- Task objective -
Find and return every line of the data that contains the word "CscBuildSummary".

----- Data -----

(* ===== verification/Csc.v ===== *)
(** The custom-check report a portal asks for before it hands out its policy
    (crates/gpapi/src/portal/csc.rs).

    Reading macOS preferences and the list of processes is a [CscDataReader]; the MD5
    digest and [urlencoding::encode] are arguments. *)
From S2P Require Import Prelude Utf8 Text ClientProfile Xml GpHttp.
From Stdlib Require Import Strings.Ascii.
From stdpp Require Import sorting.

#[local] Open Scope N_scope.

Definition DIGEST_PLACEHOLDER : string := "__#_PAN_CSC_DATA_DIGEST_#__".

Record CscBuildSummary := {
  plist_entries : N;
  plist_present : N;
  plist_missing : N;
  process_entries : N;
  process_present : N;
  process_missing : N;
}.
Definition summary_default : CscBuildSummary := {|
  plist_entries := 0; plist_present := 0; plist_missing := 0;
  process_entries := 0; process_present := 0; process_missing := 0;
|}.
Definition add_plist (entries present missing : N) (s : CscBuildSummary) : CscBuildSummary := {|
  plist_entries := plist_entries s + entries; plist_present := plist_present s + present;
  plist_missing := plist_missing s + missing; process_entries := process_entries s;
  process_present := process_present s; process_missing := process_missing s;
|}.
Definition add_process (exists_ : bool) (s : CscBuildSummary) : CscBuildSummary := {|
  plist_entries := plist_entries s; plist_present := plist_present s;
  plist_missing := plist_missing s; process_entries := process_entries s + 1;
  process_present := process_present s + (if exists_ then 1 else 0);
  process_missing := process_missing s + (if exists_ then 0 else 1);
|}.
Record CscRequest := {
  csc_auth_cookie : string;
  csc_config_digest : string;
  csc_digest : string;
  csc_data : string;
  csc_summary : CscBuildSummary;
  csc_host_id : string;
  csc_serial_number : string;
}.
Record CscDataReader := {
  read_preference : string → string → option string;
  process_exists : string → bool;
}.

-----

- Solution to this exercise -
Record CscBuildSummary := {
Definition summary_default : CscBuildSummary := {|
Definition add_plist (entries present missing : N) (s : CscBuildSummary) : CscBuildSummary := {|
Definition add_process (exists_ : bool) (s : CscBuildSummary) : CscBuildSummary := {|
  csc_summary : CscBuildSummary;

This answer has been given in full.